After implementing React cell renderers I noticed serious performance drop. See test case attached. Reproduction steps:
1) yarn && yarn start
2) Don't open Chrome devtools! With open Chrome devtools browser window may deadly freeze, so better try it first without active devtools.
3) Expand few tasks to get more rows visible and scroll back and forth, you will experience heavy UI freezes.
Despite the problems with devtools I managed to use React profiler and made a screenshot. After one single task expanded (with just few sub tasks) BryntumGantt component rendered 192 times (see screenshot attached). This seems to be the root of the issue.
In production build things become a little better, but freezes are still very perceptible. And devtools still makes dead freeze.
Please, help.
Attachments
insane-rerenders.png (53.97 KiB) Viewed 1724 times
I reviewed it briefly and as I can see the root issue is related to Bryntum internal logic which I'm not familiar with. If I'm wrong, please enlighten me.
I have analyzed the performance with using you test case and indeed that many React components do not render fast. What is going on under the hoods is that the wrapper creates React portals as needed and releases (deletes) them to cleanup when not needed anymore.
// Hook called by engine when rendering cells, creates portals for JSX supplied by renderers
processCellContent : ({cellContent, cellElement, cellElementData, record}) => {
let shouldSetContent = cellContent != null;
// Release any existing React component
this.releaseReactCell(cellElement); // <===== here we delete the portal
// Detect React component
if (cellContent && cellContent.$$typeof === Symbol.for('react.element')) {
// Excluding special rows for now to keep renderers simpler
if (!record.meta.specialRow) {
// Clear any non-react content
const firstChild = cellElement.firstChild;
if (!cellElementData.reactPortal && firstChild) {
firstChild.data = '';
}
// Create a portal, belonging to the existing React tree but render in a cell
const portal = ReactDOM.createPortal(cellContent, cellElement); // <==== here we create portal
cellElementData.reactPortal = portal;
// ... etc
releaseReactCell(cellElement) {
const
{state} = this,
cellElementData = cellElement._domData;
// Cell already has a react component in it, remove
if (cellElementData.reactPortal) {
state.portals.delete(cellElementData.reactPortal);
this.setState({
portals : state.portals,
generation : state.generation + 1
});
cellElementData.reactPortal = null;
}
}
The create/delete portal cycle shown to be the bottleneck also in the view of fact that it runs also when scrolling cells in/out of view.
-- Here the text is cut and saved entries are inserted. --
(** C5, as stated, fails: a body that supplies [description] as null and
    [title] as null as well is a valid update input; the update raises at
    the commit, no record is yielded and the stored description stays as
    it was, not null. *)
Lemma null_description_with_null_title_kept :
  TaskUpdate.validate strict_bool clear_description_and_title
  = Ok (TaskUpdate.mk None None None {["description"; "title"]})
  ∧ sample_task ∈ table sample_world
  ∧ Task.description sample_task ≠ None
  ∧ update_task tick (Task.id sample_task)
      (TaskUpdate.mk None None None {["description"; "title"]}) sample_world
    = (Raise IntegrityError, mkWorld [sample_task] 3 1).
Proof.
  split_and!; [by vm_compute|apply list_elem_of_here|done|by vm_compute].
Qed.

(** The body [{"description": null}] on the sample record, run. *)
Example clear_description_trace :
  put_tasks_id tick strict_bool 0%N clear_description sample_world
  = (Ok (task_body
           (TaskResponse.mk 0%N (pystr_of_string "Write documentation") None
                            false 0%Z 2%Z)),
     mkWorld [Task.mk 0%N (Some (pystr_of_string "Write documentation")) None
                      (Some false) 0%Z 2%Z] 3 1).
Proof. by vm_compute. Qed.

(** ** Listing *)

#[local] Instance created_at_desc_total : Total Task.created_at_desc.
Proof. intros a b. unfold Task.created_at_desc. lia. Qed.

#[local] Instance created_at_desc_trans : Transitive Task.created_at_desc.
Proof. intros a b c. unfold Task.created_at_desc. lia. Qed.

(** Creations in a row that all return have appended the records they
    return, in order; under an advancing clock these come in strictly
    increasing order of [created_at]. *)
Lemma create_all_inv (utcnow : nat → datetime) (uuid4 : nat → UUID)
    (inputs : list TaskCreate.t) (w w' : World) (tasks : list Task.t) :
  create_all utcnow uuid4 inputs w = (Ok tasks, w') →
  table w' = table w ++ tasks
  ∧ length tasks = length inputs
  ∧ (increasing utcnow →
     Sorted created_before tasks
     ∧ Forall (λ t, ∃ i, clock_reads w ≤ i ∧ Task.created_at t = utcnow i) tasks).
Proof.
  revert w tasks. induction inputs as [|d ds IH]; intros w tasks H; simpl in H.
  - injection H as <- <-. rewrite app_nil_r. by repeat constructor.
  - unfold bind, ret in H.
    destruct (create_task utcnow uuid4 d w) as [[t|e] w1] eqn:E1; [|done].
    destruct (create_all utcnow uuid4 ds w1) as [[ts|e] w2] eqn:E2; [|done].
    injection H as <- <-.
    apply create_task_inv in E1 as (_ & -> & ->).
    destruct (IH _ _ E2) as (Htab & Hlen & Hinc). simpl in Htab.
    split_and!.
    + rewrite Htab. simpl. by rewrite <- app_assoc.
    + simpl. lia.
    + intros Hi. destruct (Hinc Hi) as [Hsorted Hstamps]. split.
      * constructor; [done|]. destruct Hstamps as [|t ts' (i & Hle & Ht) _];
          constructor. unfold created_before. rewrite Ht. simpl.
        apply Hi. simpl in Hle. lia.
      * constructor; [by exists (clock_reads w)|].
        eapply Forall_impl; [done|]. intros t (i & Hle & Ht).
        exists i. simpl in Hle. split; [lia|done].
Qed.

(** C7. In every world [list_tasks] returns, without raising, all stored
    records and only them, each as often as it is stored, ordered by
    [created_at] descending; on an empty table it returns the empty list.
    After n creations in the empty world that each returned a record, it
    returns exactly these n records in that order. *)
Theorem list_tasks_newest_first :
  (∀ w, ∃ tasks,
     list_tasks w = (Ok tasks, w)
     ∧ tasks ≡ₚ table w
     ∧ StronglySorted (λ a b, (Task.created_at b ≤ Task.created_at a)%Z) tasks
     ∧ (table w = [] → tasks = []))
  ∧ (∀ utcnow uuid4 inputs created w,
       create_all utcnow uuid4 inputs empty_world = (Ok created, w) →
       ∃ tasks,
         list_tasks w = (Ok tasks, w)
         ∧ length tasks = length inputs
         ∧ tasks ≡ₚ created
         ∧ StronglySorted (λ a b, (Task.created_at b ≤ Task.created_at a)%Z)
                          tasks).
Proof.
  assert (Hlist : ∀ w, ∃ tasks,
     list_tasks w = (Ok tasks, w)
     ∧ tasks ≡ₚ table w
     ∧ StronglySorted (λ a b, (Task.created_at b ≤ Task.created_at a)%Z) tasks
     ∧ (table w = [] → tasks = [])).
  { intros w. exists (merge_sort Task.created_at_desc (table w)).
    split_and!; [done| | |].
    - apply merge_sort_Permutation.
    - apply (StronglySorted_merge_sort Task.created_at_desc).
    - by intros ->. }
  split; [exact Hlist|].
  intros utcnow uuid4 inputs created w Hc.
  destruct (create_all_inv utcnow uuid4 inputs empty_world w created Hc)
    as (Htab & Hlen & _).
  destruct (Hlist w) as (tasks & Hl & Hperm & Hsorted & _).
  simpl in Htab. rewrite Htab in Hperm.
  exists tasks. split_and!; try done.
  by rewrite Hperm.
Qed.

Lemma list_tasks_newest_first_witness :
  create_all tick serial three_creations empty_world = (Ok three_tasks, three_world)
  ∧ ∃ tasks,
      list_tasks three_world = (Ok tasks, three_world)
      ∧ length tasks = 3
      ∧ tasks ≡ₚ three_tasks
      ∧ StronglySorted (λ a b, (Task.created_at b ≤ Task.created_at a)%Z) tasks.
Proof.
  assert (H : create_all tick serial three_creations empty_world
              = (Ok three_tasks, three_world)) by (by vm_compute).
  exact (conj H (proj2 list_tasks_newest_first tick serial three_creations
                   three_tasks three_world H)).
Defined.
Inductive trace : Type :=
  | Bar (x : list coordinate) (y : list Q) (name marker_color : option string)
  | Scatter (x : list coordinate) (y : list Q)
      (mode name marker_color : string).



(** The [legend=dict(...)] argument of [update_layout]. *)
Record legend_args : Type := Legend {
  orientation : string;
  entrywidth : Q;
  yanchor : string;
  y : Q;
  xanchor : string;
  x : Q;
  tracegroupgap : Q
}.

(** The layout properties the code sets; [None] for one left alone. *)
Record layout_args : Type := Layout {
  title_text : option string;
  xaxis_title : option string;
  yaxis_title : option string;
  barmode : option string;
  legend : option legend_args
}.

Record figure : Type := {
  data : list trace;
  layout : layout_args
}.

(** [go.Figure(data=traces)] *)
Definition Figure (traces : list trace) : figure :=
  {| data := traces;
     layout := {| title_text := None; xaxis_title := None;
                  yaxis_title := None; barmode := None; legend := None |} |}.

(** [fig.add_trace(t)] *)
Definition add_trace (fig : figure) (t : trace) : figure :=
  {| data := data fig ++ [t]; layout := layout fig |}.

Definition updated {A : Type} (old new : option A) : option A :=
  match new with
  | Some _ => new
  | None => old
  end.

(** [fig.update_layout(...)]: the properties given replace the old ones. *)
Definition update_layout (fig : figure) (changes : layout_args) : figure :=
  {| data := data fig;
     layout :=
       {| title_text := updated (title_text (layout fig)) (title_text changes);
          xaxis_title :=
            updated (xaxis_title (layout fig)) (xaxis_title changes);
          yaxis_title :=
            updated (yaxis_title (layout fig)) (yaxis_title changes);
          barmode := updated (barmode (layout fig)) (barmode changes);
          legend := updated (legend (layout fig)) (legend changes) |} |}.
Lemma parse_drop_last (a m : str) :
  (forall st, scan pastor month week year (clean_lines m) st = Ok st) ->
  parse_attendance_data (a ++ newline :: m) pastor month week year =
  parse_attendance_data a pastor month week year.
Proof.
  intros HM. unfold parse_attendance_data.
  rewrite clean_lines_app, scan_app.
  destruct (scan pastor month week year (clean_lines a) (None, []));
    simpl; [|reflexivity].
  now rewrite HM.
Qed.
End Insert.

(** ** Records carry the rate of their own counts *)

Lemma digit_value_nonneg (c : char) (d : Z) : digit_value c = Some d -> 0 <= d.
Proof.
  unfold digit_value.
  match goal with
  | |- context [find ?f ?l] => destruct (find f l) as [z|]
  end; intros H; inversion H. lia.
Qed.

Lemma int_of_digits_nonneg (s : str) : 0 <= int_of_digits s.
Proof.
  unfold int_of_digits.
  assert (G : forall v, 0 <= v ->
    0 <= fold_left (fun v c => match digit_value c with
                               | Some d => 10 * v + d
                               | None => v
                               end) s v).
  { induction s as [|c s IH]; intros v Hv; cbn [fold_left]; [exact Hv|].
    apply IH. destruct (digit_value c) as [d|] eqn:E; [|exact Hv].
    apply digit_value_nonneg in E. lia. }
  apply G. lia.
Qed.

Lemma py_int_nonneg (s : str) (v : Z) : py_int s = Ok v -> 0 <= v.
Proof.
  unfold py_int. destruct (_ <? _)%N; intros H; inversion H.
  apply int_of_digits_nonneg.
Qed.

Lemma attendance_rate_ok (a t : Z) (rate : float64) :
  attendance_rate a t = Ok rate ->
  t <> 0 /\ exists q, py_truediv a t = Ok q /\
                      rate = py_round2 (fmul q (of_Z 100)).
Proof.
  unfold attendance_rate. intros H.
  destruct (py_truediv a t) as [q|e] eqn:E; simpl in H; [|discriminate].
  inversion H; subst. split.
  - intros ->. discriminate.
  - now exists q.
Qed.

Lemma parse_branch_line_rate (line c p m w y : str) (r : AttendanceRecord) :
  parse_branch_line line c p m w y = Ok (Some r) -> rate_ok r.
Proof.
  unfold parse_branch_line.
  destruct (search_pattern _) as [[[g1 g2] g3]|]; [|discriminate].
  destruct (py_int g2) as [a|e] eqn:Ea; simpl; [|discriminate].
  destruct (py_int g3) as [t|e] eqn:Et; simpl; [|discriminate].
  destruct (attendance_rate a t) as [rate|e] eqn:E; simpl; [|discriminate].
  intros H. inversion H; subst. clear H.
  apply attendance_rate_ok in E as [Ht [q [Hq Hr]]].
  unfold rate_ok. simpl. split.
  - pose proof (py_int_nonneg g3 t Et). lia.
  - now exists q.
Qed.

Lemma step_rate (p m w y : str) (st st' : scan_state) (l : str) :
  step p m w y st l = Ok st' ->
  Forall rate_ok (snd st) -> Forall rate_ok (snd st').
Proof.
  destruct st as [cur acc]. unfold step.
  destruct (is_header l).
  { intros H; inversion H; subst. trivial. }
  destruct (startswith marker l && truthy cur).
  2:{ intros H; inversion H; subst. trivial. }
  destruct cur as [c|].
  2:{ intros H; inversion H; subst. trivial. }
  destruct (parse_branch_line l c p m w y) as [[r|]|e] eqn:E; simpl;
    intros H; inversion H; subst; simpl; intros Hacc; [|exact Hacc].
  apply Forall_app. split; [exact Hacc|].
  constructor; [|constructor]. eapply parse_branch_line_rate, E.
Qed.

Lemma scan_rate (p m w y : str) (ls : list str) (st st' : scan_state) :
  scan p m w y ls st = Ok st' ->
  Forall rate_ok (snd st) -> Forall rate_ok (snd st').
Proof.
  revert st. induction ls as [|l ls IH]; intros st; simpl.
  - intros H; inversion H; subst. trivial.
  - destruct (step p m w y st l) as [st1|e] eqn:E; simpl; [|discriminate].
    intros H Hst. eapply IH; [exact H|]. eapply step_rate; eassumption.
Qed.

(** C3.  The parser does raise: inside a constituency, a record line that
    matches the pattern with a target of 0 makes the division of the rate
    raise [ZeroDivisionError], and the exception leaves
    [parse_attendance_data] with no record list.  The input is the header
    [*A*] followed by the record line [B - 5/0]. *)
Theorem zero_target_raises :
  parse_attendance_data
    (of_string "*A*" ++ nl ++ marker ++ of_string "B - 5/0")
    (of_string "NA") (of_string "July") (of_string "5") (of_string "2025")
  = Raise ZeroDivisionError.
Proof. vm_compute. reflexivity. Qed.

(** C7.  A block of lines that holds no header line (record lines are
    such lines, see [record_line_not_header]) yields no record and raises
    nothing, whatever its record lines say; and put in front of any other
    text it changes nothing of what that text parses to. *)
Theorem orphan_records_dropped (data rest pastor month week year : str) :
  forallb (fun l => negb (is_header l)) (clean_lines data) = true ->
  parse_attendance_data data pastor month week year = Ok [] /\
  parse_attendance_data (data ++ newline :: rest) pastor month week year =
  parse_attendance_data rest pastor month week year.
Proof.
  intros H. split.
  - unfold parse_attendance_data. now rewrite scan_no_header.
  - apply parse_drop_first. now apply scan_no_header.
Qed.

Lemma orphan_records_dropped_witness :
  parse_attendance_data
    (marker ++ of_string "B - 5/10" ++ nl ++ marker ++ of_string "C - 7/0")
    (of_string "NA") (of_string "July") (of_string "5") (of_string "2025")
  = Ok [].
Proof.
  apply (orphan_records_dropped _ []). vm_compute. reflexivity.
Defined.

Lemma forallb_Forall_false (p : char -> bool) (s : str) :
  forallb (fun c => negb (p c)) s = true -> Forall (fun c => p c = false) s.
Proof.
  intros H. apply Forall_forall. intros c Hc.
  rewrite forallb_forall in H. apply negb_true_iff. now apply H.
Qed.

Lemma malformed_no_match (line : str) :
  malformed line ->
  search_pattern (strip is_space (remove_marker (strip is_space line)))
  = None.
Proof.
  intros [H|[H|H]]; [| |exact H].
  - apply no_separator_no_match, strip_Forall, remove_marker_Forall,
      strip_Forall, forallb_Forall_false, H.
  - apply no_hyphen_no_match, strip_Forall, remove_marker_Forall,
      strip_Forall, forallb_Forall_false, H.
Qed.

(** C8.  A record line that is malformed (no separator, no hyphen, or any
    other failure of the pattern) is dropped without an exception:
    [parse_branch_line] returns [None] on it, and the parser gives the same
    result, records or exception, on the text with the line as on the text
    without it, wherever the line stands (between two parts of the text,
    first, or last). *)
Theorem malformed_line_dropped (a b line pastor month week year : str) :
  contains newline line = false ->
  startswith marker (strip is_space line) = true ->
  malformed line ->
  (forall c, parse_branch_line (strip is_space line) c pastor month week year
             = Ok None) /\
  parse_attendance_data (a ++ newline :: line ++ newline :: b)
                        pastor month week year =
  parse_attendance_data (a ++ newline :: b) pastor month week year /\
  parse_attendance_data (line ++ newline :: b) pastor month week year =
  parse_attendance_data b pastor month week year /\
  parse_attendance_data (a ++ newline :: line) pastor month week year =
  parse_attendance_data a pastor month week year.
Proof.
  intros Hn Hm Hp. apply contains_false in Hn.
  apply malformed_no_match in Hp.
  assert (Hc : clean_lines line = [strip is_space line]).
  { rewrite (clean_lines_single _ Hn).
    now rewrite (record_line_nonempty _ Hm). }
  assert (Hs : forall st, scan pastor month week year (clean_lines line) st
                          = Ok st).
  { intros st. rewrite Hc. simpl. now rewrite (step_no_match _ _ _ _ _ st Hm Hp). }
  repeat split.
  - intros c. unfold parse_branch_line. now rewrite Hp.
  - apply (parse_drop_middle _ _ _ _ (fun _ => True)); auto.
  - apply parse_drop_first, Hs.
  - apply parse_drop_last, Hs.
Qed.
I have made preliminary tests of another approach where we cache the created portals and re-use them and the results look promising.
FYI, the issue has been resolved. We have introduced a config option discardPortals that is set to false by default. The rendering engine now keeps once created portals and only hides them as necessary. This saves DOM manipulation after the first portals creation so the performance is very good.
In the cases when the memory consumption is of priority, this option can be set true. In this case the portals are deleted when not needed (on scrolling, for example).
Note: The solution is not yet merged and has been slated for version 4.0.4.
We decided to give it a try and to make new POC with React. Unfortunately, with React renderers I still see very noticeable lags during cells first initialization and also when scrolling the grid even after all cells are initialized. App this way becomes barely usable.
In my grid I have 10 columns and few hundreds rows.
Don't you have an example with React, big dataset and 10+ columns with React renderers in the grid? As I see, all examples just have react wrapper, but don't massively use react renderers.
Until you don't have such an example and according to our struggle I should declare that Bryntum Gantt doesn't seem to me really compatible with React.